To be sure, “structural violence,” or the “pervasive social inequality” defining the neoliberal age, “ultimately backed up by the threat of physical harm,” create bureaucratic modes of managing social situations that, as David Graeber has pointed out, tend to negate the need to empathize with other people. Bureaucratic norms legitimate the “culture of cruelty” through the enforcement of administrative control and the negation of alternatives. “There is no alternative” to the new historical form of the reality principle, former UK Prime Minister Margaret Thatcher famously proclaimed.

Bureaucratic administration also reflects the restraints placed on Eros, the life instincts. Likewise, it exacerbates the effects of abstract labor, where people’s “labor is work for an apparatus which they do not control, which operates as an independent power to which the individual must submit if they want to live,” Marcuse proffered. This is “painful time, for alienated labor is absence of gratification, negation of the pleasure principle.”

As David Harvey recently argued in his presentation at the Crisis-Scapes conference in Athens, alienation is intrinsic in capitalist relations because workers “are alienated from the surplus value they produce,” while capitalists construct alienating, competitive relations among fellow workers. The workers remain estranged from the products of their labor, from nature and from the rest of social life. The processes are violent insofar as feelings “of deprivation and dispossession” are “internalized as a sense of loss and frustration of creative alternatives foregone,” Harvey theorized.

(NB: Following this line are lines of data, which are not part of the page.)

(* ===== verification/Timeouts.v ===== *)
(** * Timeouts: the timeouts the library sets by itself ([src/core/session.rs]).

    [Session] shows that an attempt to connect ends with the caller's context.  Here the
    context is left alone: the two phases of an attempt, reaching the server and
    authenticating, each have their timeout in the configuration, whoever the server is. *)

From S2P Require Export Phases Session.

Section Connecting.
Context {K : SshKeys} {A : AuthKeys} {L : Libraries} {S : Type} {E : Env S}.

(** The times an attempt is given. *)
Definition connection_phases (cfg : SshConfig) : list Duration :=
  [connect_timeout cfg; authentication_timeout cfg].

(** The second phase: whatever is done under the new deadline, and the session it makes. *)
Lemma ends_authentication {T U} timeout context op (body : fut (result SshError T))
    (f : SshError -> SshError) (k : T -> U) :
  ends (S := S) [timeout]
    (ctx ← with_timeout_from_now timeout context;
     r ←? (map_err f <$> run ctx op body);
     mret (Ok (k r))).
Proof.
  apply ends_phase. intros ctx. apply ends_under_bind.
  - apply guarded_fmap, guarded_run. reflexivity.
  - intros [r|e]; apply ends_under_ends, ends_ret.
Qed.

Lemma ends_connect_with_context fuel cfg v plan context :
  ends (S := S) (connection_phases cfg) (connect_with_context fuel cfg v plan context).
Proof.
  unfold connect_with_context. apply ends_bind; [apply ends_ret|].
  intros [[]|e]; [|apply ends_ret].
  apply ends_bind; [apply (ends_ask (Σ := core_sig) (MpscChannel _))|]. intros tcpip.
  apply ends_bind; [apply (ends_ask (Σ := core_sig) (MpscChannel _))|]. intros streamlocal.
  apply ends_phase. intros ctx. apply ends_under_bind.
  - apply guarded_fmap, guarded_run. reflexivity.
  - intros [hd|e]; apply ends_under_ends; [|apply ends_ret].
    by apply (ends_authentication _ _ _ _ _ (fun _ => _)).
Qed.

(** Through a jump host, opening the channel and the handshake share a phase. *)
Lemma ends_connect_via_jump fuel jump cfg v plan context :
  ends (S := S) (connection_phases cfg)
    (connect_via_jump_with_context fuel jump cfg v plan context).
Proof.
  unfold connect_via_jump_with_context. apply ends_bind; [apply ends_ret|].
  intros [[]|e]; [|apply ends_ret].
  apply ends_bind; [apply (ends_ask (Σ := core_sig) (MpscChannel _))|]. intros tcpip.
  apply ends_bind; [apply (ends_ask (Σ := core_sig) (MpscChannel _))|]. intros streamlocal.
  apply ends_phase. intros ctx. apply ends_under_bind.
  { apply guarded_fmap, guarded_run. reflexivity. }
  intros [channel|e]; [|apply ends_under_ends, ends_ret]. apply ends_under_bind.
  - apply guarded_fmap, guarded_run. reflexivity.
  - intros [hd|e]; apply ends_under_ends; [|apply ends_ret].
    by apply (ends_authentication _ _ _ _ _ (fun _ => _)).
Qed.

(** The operations that make a context of their own. *)
Lemma ends_new_context {T} ds (f : OperationContext -> fut T) :
  (forall ctx, ends (S := S) ds (f ctx)) -> ends (S := S) ds (ctx ← OperationContext_new; f ctx).
Proof.
  intros Hf. apply ends_bind; [|exact Hf]. intros schedule w _. by rewrite exec_not_pending.
Qed.

End Connecting.

(** ** Properties *)

Section Properties.
Context {K : SshKeys} {A : AuthKeys} {L : Libraries} {S : Type} {E : Env S}.

(** C15: no server can hold up a client: whatever the environment answers or fails to answer,
    and even under a context without a deadline, an attempt to connect (directly or
    through a jump host, under a context of the caller or its own) is over as soon as
    [connect_timeout] has passed for reaching the server and, after that,
    [authentication_timeout] for authenticating. *)
Theorem connecting_takes_bounded_time fuel cfg v plan context t reaching authenticating
    (w : world S) :
  connecting fuel cfg v plan context t \/ t = connect fuel cfg v plan \/
    (exists jump, t = connect_via_jump fuel jump cfg v plan) ->
  (connect_timeout cfg <= total_advance reaching)%N ->
  (authentication_timeout cfg <= total_advance authenticating)%N ->
  is_pending (snd (exec (reaching ++ authenticating) t w)) = false.
Proof.
  intros Ht Hr Ha.
  assert (ends (S := S) (connection_phases cfg) t) as He.
  { destruct Ht as [[->|[jump ->]]|[->|[jump ->]]];
      [apply ends_connect_with_context|apply ends_connect_via_jump|..];
      apply ends_new_context; intros ctx;
      [apply ends_connect_with_context|apply ends_connect_via_jump]. }
  specialize (He [reaching; authenticating] w). cbn [concat] in He. rewrite app_nil_r in He.
  apply He. by repeat constructor.
Qed.

End Properties.
(* ===== verification/Channel.v ===== *)
(** * Channel: generic SSH channels, port forwards and channel streams
    ([src/core/channel.rs]). *)

From S2P Require Export Session.

Section Channels.
Context {K : SshKeys} {A : AuthKeys} {L : Libraries}.

(** ** Data *)

(** [SshChannelEvent]. *)
Inductive SshChannelEvent :=
| Data (data : list byte)
| ExtendedData (ext : N) (data : list byte)
| Eof
| Close
| ExitStatus (status : N)
| ExitSignal (signal : string) (core_dumped : bool) (error_message language_tag : string)
| Success
| Failure
| OpenFailure (description : string).

(** [SshChannel]. *)
Record SshChannel := {
  inner : RawChannel;
  context : OperationContext;
  operation_timeout : Duration
}.

(** [SshRemoteTcpipForward] and [SshRemoteStreamlocalForward]. *)
Record SshRemoteTcpipForward := { fwd_address : string; fwd_port : N }.
Record SshRemoteStreamlocalForward := { fwd_socket_path : string }.

(** [SshChannelStream]. *)
Record SshChannelStream := {
  st_inner : RawStream;
  st_context : OperationContext;
  st_operation_timeout : Duration
}.

(** [SshForwardedTcpipChannel] and [SshForwardedStreamlocalChannel]. *)
Record SshForwardedTcpipChannel := {
  connected_address : string;
  connected_port : N;
  originator_address : string;
  originator_port : N;
  tcpip_channel : SshChannel
}.

Record SshForwardedStreamlocalChannel := {
  socket_path : string;
  streamlocal_channel : SshChannel
}.

(** [SshChannel::from_inner], [with_context] and [into_stream]. *)
Definition from_inner (inner : RawChannel) (context : OperationContext)
    (operation_timeout : Duration) : SshChannel :=
  {| inner := inner; context := context; operation_timeout := operation_timeout |}.

Definition with_context (c : SshChannel) (ctx : OperationContext) : SshChannel :=
  {| inner := inner c; context := ctx; operation_timeout := operation_timeout c |}.

Definition into_stream (c : SshChannel) : SshChannelStream :=
  {| st_inner := into_raw_stream (inner c); st_context := context c;
     st_operation_timeout := operation_timeout c |}.

(** [SshForwardedTcpipChannel::into_channel], [into_stream] and their
    streamlocal counterparts. *)
Definition forwarded_into_channel (f : SshForwardedTcpipChannel) : SshChannel := tcpip_channel f.
Definition forwarded_into_stream (f : SshForwardedTcpipChannel) : SshChannelStream :=
  into_stream (tcpip_channel f).
Definition streamlocal_into_channel (f : SshForwardedStreamlocalChannel) : SshChannel :=
  streamlocal_channel f.
Definition streamlocal_into_stream (f : SshForwardedStreamlocalChannel) : SshChannelStream :=
  into_stream (streamlocal_channel f).

(** ** Opening channels *)

(** [validate_streamlocal_path]. *)
Definition nul : ascii := ascii_of_N 0.

Definition validate_streamlocal_path (path : string) : result SshError string :=
  ensure (negb (str_is_empty (trim path)))
    (SshError.configuration "streamlocal socket path must not be empty");;
  ensure (negb (contains_char nul path))
    (SshError.configuration "streamlocal socket path must not contain NUL");;
  mret path.

(** The context of the operations that take none. *)
Definition session_default_context (s : SshSession) : fut OperationContext :=
  with_timeout_from_now (Config.operation_timeout (config s)) (base_context s).

(** The three guards of [open_direct_tcpip_from_with_context]. *)
Definition validate_direct_tcpip (target_host : string) (target_port : N)
    (originator_address : string) : result SshError unit :=
  ensure (negb (str_is_empty (trim target_host)))
    (SshError.configuration "direct-tcpip target host must not be empty");;
  ensure (negb (target_port =? 0)%N)
    (SshError.configuration "direct-tcpip target port must be greater than zero");;
  ensure (negb (str_is_empty (trim originator_address)))
    (SshError.configuration "direct-tcpip originator address must not be empty").

Definition open_direct_tcpip_from_with_context (s : SshSession) (target_host : string)
    (target_port : N) (originator_address : string) (originator_port : N)
    (ctx : OperationContext) : fut (result SshError SshChannel) :=
  lift (validate_direct_tcpip target_host target_port originator_address);;?
  channel ←? open_raw_direct_tcpip_with_context s target_host target_port
    originator_address originator_port ctx;
  mret (Ok (from_inner channel ctx (Config.operation_timeout (config s)))).

Definition open_direct_tcpip_with_context (s : SshSession) (target_host : string)
    (target_port : N) (ctx : OperationContext) : fut (result SshError SshChannel) :=
  open_direct_tcpip_from_with_context s target_host target_port "127.0.0.1" 0 ctx.

Definition open_direct_tcpip_from (s : SshSession) (target_host : string) (target_port : N)
    (originator_address : string) (originator_port : N) : fut (result SshError SshChannel) :=
  ctx ← session_default_context s;
  open_direct_tcpip_from_with_context s target_host target_port originator_address
    originator_port ctx.

Definition open_direct_tcpip (s : SshSession) (target_host : string) (target_port : N)
  : fut (result SshError SshChannel) :=
  ctx ← session_default_context s;
  open_direct_tcpip_from_with_context s target_host target_port "127.0.0.1" 0 ctx.

Definition open_direct_streamlocal_with_context (s : SshSession) (path : string)
    (ctx : OperationContext) : fut (result SshError SshChannel) :=
  path ←? lift (validate_streamlocal_path path);
  channel ←? open_raw_direct_streamlocal_with_context s path ctx;
  mret (Ok (from_inner channel ctx (Config.operation_timeout (config s)))).

Definition open_direct_streamlocal (s : SshSession) (path : string)
  : fut (result SshError SshChannel) :=
  ctx ← session_default_context s; open_direct_streamlocal_with_context s path ctx.

Definition open_session_channel_with_context (s : SshSession) (ctx : OperationContext)
  : fut (result SshError SshChannel) :=
  channel ←? open_raw_session_channel_with_context s ctx;
  mret (Ok (from_inner channel ctx (Config.operation_timeout (config s)))).

Definition open_session_channel (s : SshSession) : fut (result SshError SshChannel) :=
  open_session_channel_with_context s (base_context s).

(** ** Remote forwards *)

Definition invalid_forwarded_port (port : N) : SshError :=
  SshError.from_source ErrorKind.Protocol
    ("SSH server returned invalid forwarded port " +:+ show port)
    "forwarded port exceeds the TCP port range".

Definition missing_forwarded_port : SshError :=
  SshError.protocol "SSH server did not return a port for a dynamic remote forward".

(** The port on which the server listens, from the requested port and its answer. *)
Definition effective_port (port returned_port : N) : result SshError N :=
  effective ← (if (returned_port =? 0)%N then Ok port
               else match u16_try_from returned_port with
                    | Some p => Ok p
                    | None => Err (invalid_forwarded_port returned_port)
                    end);
  if (effective =? 0)%N then Err missing_forwarded_port else Ok effective.

(** [request_remote_tcpip_forward_with_context] and its default. *)
Definition request_remote_tcpip_forward_with_context (s : SshSession) (address : string)
    (port : N) (ctx : OperationContext) : fut (result SshError SshRemoteTcpipForward) :=
  returned_port ←? request_raw_tcpip_forward_with_context s address port ctx;
  effective ←? lift (effective_port port returned_port);
  mret (Ok {| fwd_address := address; fwd_port := effective |}).

Definition request_remote_tcpip_forward (s : SshSession) (address : string) (port : N)
  : fut (result SshError SshRemoteTcpipForward) :=
  ctx ← session_default_context s; request_remote_tcpip_forward_with_context s address port ctx.

(** What [next_forwarded_tcpip_with_context] makes of a queued connection. *)
Definition port_out_of_range (which : string) (port : N) : SshError :=
  SshError.protocol ("forwarded-tcpip " +:+ which +:+ " port " +:+ show port +:+
    " is outside the TCP port range").

Definition accept_forwarded_tcpip (s : SshSession) (pending : PendingForwardedTcpip)
  : result SshError SshForwardedTcpipChannel :=
  connected ← (match u16_try_from (pf_connected_port pending) with
               | Some p => Ok p
               | None => Err (port_out_of_range "connected" (pf_connected_port pending))
               end);
  originator ← (match u16_try_from (pf_originator_port pending) with
                | Some p => Ok p
                | None => Err (port_out_of_range "originator" (pf_originator_port pending))
                end);
  mret {| connected_address := pf_connected_address pending; connected_port := connected;
          originator_address := pf_originator_address pending; originator_port := originator;
          tcpip_channel := from_inner (pf_channel pending) (base_context s)
                             (Config.operation_timeout (config s)) |}.

Definition next_forwarded_tcpip_with_context (s : SshSession) (ctx : OperationContext)
  : fut (result SshError (option SshForwardedTcpipChannel)) :=
  pending ←? next_raw_forwarded_tcpip_with_context s ctx;
  match pending with
  | None => mret (Ok None)
  | Some pending =>
      c ←? lift (accept_forwarded_tcpip s pending);
      mret (Ok (Some c))
  end.

Definition next_forwarded_tcpip (s : SshSession)
  : fut (result SshError (option SshForwardedTcpipChannel)) :=
  next_forwarded_tcpip_with_context s (base_context s).
(* ===== verification/Forwarding.v ===== *)
(** * Forwarding: forwarded connections from the client handler to the session.

    The handler of [src/core/session.rs] queues the connections the server
    opens, [next_forwarded_tcpip] of [src/core/channel.rs] takes them out.  Here
    the two meet over [tokio]'s bounded [mpsc] channel, of which the class [MpscQueue]
    states the documented behaviour. *)

From S2P Require Export Channel.

(** ** Third-party code: [tokio::sync::mpsc::channel], behind its [Mutex]

    [send] completes once there is room and appends the message; [recv] completes once
    there is a message and takes the oldest; a future that is not complete has changed
    nothing; a mutex nobody holds is locked at once. *)

Class MpscQueue {K : SshKeys} {A : AuthKeys} {L : Libraries} {S : Type} (E : Env S)
    (queue : QueueId) (capacity : N) := {
  queued : S -> list PendingForwardedTcpip;
  send_room m n s :
    (N.of_nat (length (queued s)) < capacity)%N ->
    exists s', @env_poll core_sig S E (SendForwardedTcpip queue m) n s = (s', Some (Ok tt)) /\
      queued s' = queued s ++ [m];
  send_full m n s :
    (capacity <= N.of_nat (length (queued s)))%N ->
    exists s', @env_poll core_sig S E (SendForwardedTcpip queue m) n s = (s', None) /\
      queued s' = queued s;
  recv_some m l n s :
    queued s = m :: l ->
    exists s', @env_poll core_sig S E (RecvForwardedTcpip queue) n s = (s', Some (Some m)) /\
      queued s' = l;
  recv_empty n s :
    queued s = [] ->
    exists s', @env_poll core_sig S E (RecvForwardedTcpip queue) n s = (s', None) /\
      queued s' = [];
  lock_free n s :
    exists s', @env_poll core_sig S E (LockReceiver queue) n s = (s', Some tt) /\
      queued s' = queued s
}.

Section Queue.
Context {K : SshKeys} {A : AuthKeys} {L : Libraries} {S : Type} {E : Env S}.
Context (queue : QueueId) (capacity : N) {Q : MpscQueue E queue capacity}.

(** ** The two ends *)

Variables (h : ClientHandler) (s : SshSession) (ctx : OperationContext).

(** The server opens a connection; the application asks for the next one. *)
Inductive forward_op := Opened (m : PendingForwardedTcpip) | Next.

Inductive forward_result :=
| Queued
| Delivered (r : result SshError (option SshForwardedTcpipChannel))
| Waiting
| Failed.

(** Each operation polled once; an operation that has to wait is given up. *)
Definition handler_result (t : fut (result SshError unit)) : forward_result :=
  match t with
  | Ret (Ok _) => Queued
  | t => if is_pending t then Waiting else Failed
  end.

Definition application_result (t : fut (result SshError (option SshForwardedTcpipChannel)))
  : forward_result :=
  match t with
  | Ret r => Delivered r
  | t => if is_pending t then Waiting else Failed
  end.

Definition run_op (w : world S) (o : forward_op) : world S * forward_result :=
  match o with
  | Opened m =>
      let '(w, t) := poll (server_channel_open_forwarded_tcpip h (pf_channel m)
        (pf_connected_address m) (pf_connected_port m) (pf_originator_address m)
        (pf_originator_port m)) w in
      (w, handler_result t)
  | Next =>
      let '(w, t) := poll (next_forwarded_tcpip_with_context s ctx) w in
      (w, application_result t)
  end.

Fixpoint run_ops (w : world S) (ops : list forward_op)
  : world S * list forward_result :=
  match ops with
  | [] => (w, [])
  | o :: ops =>
      let '(w, r) := run_op w o in
      let '(w, rs) := run_ops w ops in
      (w, r :: rs)
  end.

(** ** The abstract queue *)

Inductive fifo_result := Enqueued | Dequeued (m : PendingForwardedTcpip) | Blocked.

Definition fifo_op (l : list PendingForwardedTcpip) (o : forward_op)
  : list PendingForwardedTcpip * fifo_result :=
  match o, l with
  | Opened m, l => if (N.of_nat (length l) <? capacity)%N then (l ++ [m], Enqueued) else (l, Blocked)
  | Next, m :: l => (l, Dequeued m)
  | Next, [] => ([], Blocked)
  end.

Fixpoint fifo_ops (l : list PendingForwardedTcpip) (ops : list forward_op)
  : list PendingForwardedTcpip * list fifo_result :=
  match ops with
  | [] => (l, [])
  | o :: ops =>
      let '(l, r) := fifo_op l o in
      let '(l, rs) := fifo_ops l ops in
      (l, r :: rs)
  end.

(** What the application gets for a connection: its channel with the peer's addresses and
    ports, bound to the session's context and timeout; or a [Protocol] error when a port
    is none. *)
Record handed_over (m : PendingForwardedTcpip) (c : SshForwardedTcpipChannel) : Prop := {
  ho_connected_address : connected_address c = pf_connected_address m;
  ho_connected_port : connected_port c = pf_connected_port m;
  ho_originator_address : originator_address c = pf_originator_address m;
  ho_originator_port : originator_port c = pf_originator_port m;
  ho_channel : tcpip_channel c = {| inner := pf_channel m; context := base_context s;
    operation_timeout := Config.operation_timeout (config s) |}
}.

Definition valid_ports (m : PendingForwardedTcpip) : Prop :=
  (pf_connected_port m <= u16_max /\ pf_originator_port m <= u16_max)%N.

Inductive answers : fifo_result -> forward_result -> Prop :=
| an_queued : answers Enqueued Queued
| an_waiting : answers Blocked Waiting
| an_delivered m c :
    valid_ports m -> handed_over m c -> answers (Dequeued m) (Delivered (Ok (Some c)))
| an_refused m e :
    ~ valid_ports m -> SshError.kind e = ErrorKind.Protocol ->
    answers (Dequeued m) (Delivered (Err e)).

Lemma accept_answers m :
  answers (Dequeued m) (Delivered (Some <$> accept_forwarded_tcpip s m)).
Proof.
  destruct (accept_forwarded_tcpip s m) as [c|e] eqn:Hc.
  - apply accept_forwarded_tcpip_Ok in Hc as (? & ? & ->). by constructor.
  - apply an_refused; unfold valid_ports, accept_forwarded_tcpip, u16_try_from in *;
      destruct (N.leb_spec (pf_connected_port m) u16_max), (N.leb_spec (pf_originator_port m) u16_max);
      cbn in Hc; first [discriminate Hc|injection Hc as <-; done|lia].
Qed.

(** ** The simulation *)

Hypothesis Hsender : forwarded_tcpip_sender h = queue.
Hypothesis Hreceiver : forwarded_tcpip_receiver s = queue.

(** The application's context allows it to wait. *)
Definition patient (w : world S) : Prop :=
  is_set (cancellation ctx) w = false /\ deadline_passed ctx w = false.

(** One operation of the code and one of the abstract queue. *)
Definition simulates (o : forward_op) (w : world S) : Prop :=
  let '(w', r) := run_op w o in
  exists r', fifo_op (queued (w_ext w)) o = (queued (w_ext w'), r') /\ answers r' r /\
    w_now w' = w_now w /\ w_cancelled w' = w_cancelled w.

Lemma opened_fifo w m : simulates (Opened m) w.
Proof.
  unfold simulates, run_op, server_channel_open_forwarded_tcpip. rewrite Hsender.
  destruct m as [c ca cp oa op]. cbn.
  set (m := {| pf_channel := c |}). unfold fifo_op.
  destruct (N.ltb_spec (N.of_nat (length (queued (w_ext w)))) capacity) as [Hr|Hf].
  - destruct (send_room m (w_next_call w) (w_ext w) Hr) as (s' & He & Hq). rewrite He. cbn.
    rewrite Hq. eexists. split; [done|]. split; [constructor|done].
  - destruct (send_full m (w_next_call w) (w_ext w) Hf) as (s' & He & Hq). rewrite He. cbn.
    rewrite Hq. eexists. split; [done|]. split; [constructor|done].
Qed.

(** One poll of the receiving side. *)
Lemma poll_receive w :
  let body : fut (result SshError (option PendingForwardedTcpip)) :=
    (_ ← await (Σ := core_sig) (LockReceiver queue);
     m ← await (Σ := core_sig) (RecvForwardedTcpip queue); mret (Ok m)) in
  exists w' t, poll body w = (w', t) /\
    match queued (w_ext w) with
    | m :: l => queued (w_ext w') = l /\ t = Ret (Ok (Some m))
    | [] => queued (w_ext w') = [] /\ is_pending t = true
    end.
Proof.
  cbn. destruct (lock_free (w_next_call w) (w_ext w)) as (s1 & -> & H1). cbn.
  rewrite <-H1. destruct (queued s1) as [|m l] eqn:Hq.
  - destruct (recv_empty (w_next_call w + 1)%N s1 Hq) as (s2 & -> & H2). by eexists _, _.
  - destruct (recv_some m l (w_next_call w + 1)%N s1 Hq) as (s2 & -> & H2). by eexists _, _.
Qed.

Lemma poll_next_raw w :
  patient w ->
  exists w' t, poll (next_raw_forwarded_tcpip_with_context s ctx) w = (w', t) /\
    match queued (w_ext w) with
    | m :: l => queued (w_ext w') = l /\ t = Ret (Ok (Some m))
    | [] => queued (w_ext w') = [] /\ is_pending t = true
    end.
Proof.
  intros [Hs Hd]. unfold next_raw_forwarded_tcpip_with_context. rewrite Hreceiver.
  assert (w_ext (snd (toss w)) = w_ext w) as Ht by (unfold toss; by destruct (w_coins w)).
  destruct (poll_receive (snd (toss w))) as (w1 & t1 & Hp & Hm). rewrite Ht in Hm.
  destruct (queued (w_ext w)) as [|m l]; destruct Hm as [Hq Ht1].
  - destruct (poll_run_waits ctx "wait for forwarded-tcpip channel" _ t1 w w1 Hs Hd Hp Ht1)
      as (t & Hr & Hpt). by exists w1, t.
  - subst t1. exists w1, (Ret (Ok (Some m))).
    by rewrite (poll_run_ready ctx _ _ w w1 (Ok (Some m)) Hs Hp).
Qed.

Lemma next_fifo w : patient w -> simulates Next w.
Proof.
  intros Hw. unfold simulates. cbn [run_op].
  pose proof (poll_clock (next_forwarded_tcpip_with_context s ctx) w) as Hc.
  destruct (poll_next_raw w Hw) as (w' & t & Hr & Hn). unfold next_forwarded_tcpip_with_context in *.
  destruct (queued (w_ext w)) as [|m l]; destruct Hn as [Hq Ht].
  - rewrite (poll_bind_pending _ _ _ _ _ Hr Ht) in *. cbn [fifo_op].
    eexists. rewrite Hq. split; [done|]. split; [|exact Hc].
    match goal with |- context [t ≫= ?f] => pose proof (is_pending_bind t f Ht) as Hb end.
    destruct (t ≫= _); try discriminate Hb; constructor.
  - subst t. rewrite (poll_bind _ _ _ _ _ Hr) in *. cbn [fifo_op].
    pose proof (accept_answers m) as Ha.
    destruct (accept_forwarded_tcpip s m); (eexists; split; [cbn; by rewrite Hq|by split; [exact Ha|exact Hc]]).
Qed.

Lemma run_ops_fifo ops : forall w,
  patient w ->
  exists rs, fifo_ops (queued (w_ext w)) ops = (queued (w_ext (fst (run_ops w ops))), rs) /\
    Forall2 answers rs (snd (run_ops w ops)).
Proof.
  induction ops as [|o ops IH]; intros w Hw; [by exists []|]. cbn [run_ops fifo_ops].
  assert (simulates o w) as Ho by (destruct o; [apply opened_fifo|by apply next_fifo]).
  unfold simulates in Ho. destruct (run_op w o) as [w' r].
  destruct Ho as (r' & -> & Hr & Hn & Hc).
  assert (patient w') as Hw'.
  { destruct Hw as [Hs Hd]. unfold patient, is_set, deadline_passed, timer_fired in *. by rewrite Hn, Hc. }
  destruct (IH w' Hw') as (rs & H1 & H2). destruct (run_ops w' ops). cbn in *. rewrite H1.
  exists (r' :: rs). split; [done|by constructor].
Qed.

End Queue.

Section Properties.
Context {K : SshKeys} {A : AuthKeys} {L : Libraries} {S : Type} {E : Env S}.

(** C36: over a queue that behaves as tokio documents its [mpsc] channel, the handler and
    the session together implement a bounded FIFO: in any series of connections opened by
    the server and requests of the application for the next one, every connection queued
    is taken out exactly once and in order; the application gets its channel with the
    peer's own addresses and ports, or a [Protocol] error when a port is out of range; a
    full queue makes the handler wait, an empty one the application, and an operation
    given up while it waits changes nothing. *)
Theorem forwarded_connections_fifo queue capacity `{Q : !MpscQueue E queue capacity}
    h s ctx ops (w : world S) :
  forwarded_tcpip_sender h = queue -> forwarded_tcpip_receiver s = queue ->
  is_set (cancellation ctx) w = false -> deadline_passed ctx w = false ->
  let '(w', results) := run_ops h s ctx w ops in
  exists rs, fifo_ops capacity (queued (w_ext w)) ops = (queued (w_ext w'), rs) /\
    Forall2 (answers s) rs results.
Proof.
  intros Hh Hs Hc Hd.
  pose proof (run_ops_fifo queue capacity h s ctx Hh Hs ops w (conj Hc Hd)) as H.
  by destruct (run_ops h s ctx w ops).
Qed.

End Properties.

Of the multiple varieties of alienation, its active form “means to be overtly angry and hostile, to act out at being deprived or dispossessed of value and of the capacity to pursue valued ends,” Harvey explained. “Alienated beings vent their anger and hostility towards those identified as the enemy, sometimes without any clear definitive or rational reason,” or they sometimes may “seek to build a world in which alienation has either been abolished or rendered redeemable or reciprocal.”

Michael Hardt and Antonio Negri have theorized the alienating effects of “affective labor,” the “labor that produces or manipulates affects such as a feeling of ease, well-being, satisfaction, excitement or passion,” practiced in increasingly common service work, from fast food to retail sales. When the most intimate human doing must be performed for a (low) wage under coerced conditions, extreme alienation ensues. The hegemonic position of this form of labor becomes violent and volatile as a result.

Finance capital assumes added importance under neoliberalism, Hardt and Negri add. It is defined by “its high level of abstraction,” allowing it “to represent vast realms of labor” as it represses present and future Eros by commanding “the new forms of labor and their productivity” with contradictory effects.

Effects of Repressive Neoliberal Violence

Elliot Rodgers, a young adult male from an affluent family, murdered six people in an attempt to exact revenge on women for not being attracted to him — what he said in a video was “an injustice, a crime,” which is why he would “take great pleasure in slaughtering” women, so that they would “finally see’ that he was “the superior one, the true alpha male.”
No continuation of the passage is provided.